**Data for review**.
(** X11: for a request target that begins with two slashes and a query of
    which no parameter parses (an empty query, or only pairs with a semicolon
    or a broken escape), the director forwards no query at all: [Opaque]
    ends with the escaped path and [RawQuery] is empty. *)
Theorem director_drops_unparsed_query (s : State) (p : loc) (info : RequestInfo)
    (h : Http.Header) :
  ctxRequestInfo (req s) = Some p ->
  infos s !! p = Some info ->
  hdrs s !! Header (req s) = Some h ->
  Strings.HasPrefix (RequestURI (req s)) "//" = true ->
  Url.Query (URL (req s)) = ∅ ->
  exists s',
    Proxy.setupProxyRequest s = (Returned tt, s')
    /\ Url.Opaque (URL (req s'))
       = "//" ++ Host (req s)
         ++ Proxy.escapePathAndPreserveSlashes (Url.Path (URL (req s)))
    /\ Url.RawQuery (URL (req s')) = "".
Proof.
  intros Hc Hi Hh Hp Hq.
  destruct (setupProxyRequest_final s p info h Hc Hi Hh)
    as (s' & Hrun & Hr & _).
  exists s'. split; [exact Hrun |]. rewrite Hr.
  destruct (req s) as [hd ho ru u tls cl pm ctx]. cbn in *.
  rewrite Hp. unfold reencodedQuery. rewrite Hq, map_size_empty.
  destruct (decide (0 < 0)%nat); [lia |].
  rewrite string_app_nil_r, escapePathAndPreserveSlashes_bytewise.
  split; reflexivity.
Qed.

End DirectorMore.

Lemma x_request_start_idempotent_witness :
  hdrs Sample.state !! Header (req Sample.state) = Some Sample.headers
  /\ exists s1,
       Proxy.setRequestXRequestStart (clock := Sample.clock) Sample.state
       = (Returned tt, s1)
       /\ Proxy.setRequestXRequestStart (clock := Sample.clock) s1
          = (Returned tt, s1).
Proof.
  split; [reflexivity |].
  apply (x_request_start_idempotent (clock := Sample.clock) Sample.state
           Sample.headers).
  reflexivity.
Defined.


Lemma director_records_outgoing_headers_witness :
  ctxRequestInfo (req Sample.state) = Some 2%positive
  /\ infos Sample.state !! 2%positive = Some Sample.info
  /\ hdrs Sample.state !! Header (req Sample.state) = Some Sample.headers
  /\ exists s' info' l sent,
       Proxy.setupProxyRequest (clock := Sample.clock) Sample.state
       = (Returned tt, s')
       /\ infos s' !! 2%positive = Some info'
       /\ BackendReqHeaders info' = Some l
       /\ l = Header (req s')
       /\ hdrs s' !! l = Some sent
       /\ is_Some (sent !! "X-Request-Start")
       /\ sent !! Http.CanonicalHeaderKey Proxy.CfAppInstance = None.
Proof.
  split; [reflexivity |]. split; [reflexivity |]. split; [reflexivity |].
  apply (director_records_outgoing_headers (clock := Sample.clock) Sample.state
           2%positive Sample.info Sample.headers); reflexivity.
Defined.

**What the exercise asks**. Return a copy of every line in the records that includes the string "destruct".

**Expected output**.
  destruct (setupProxyRequest_final s p info h Hc Hi Hh)
  destruct (req s) as [hd ho ru u tls cl pm ctx]. cbn in *.
  destruct (decide (0 < 0)%nat); [lia |].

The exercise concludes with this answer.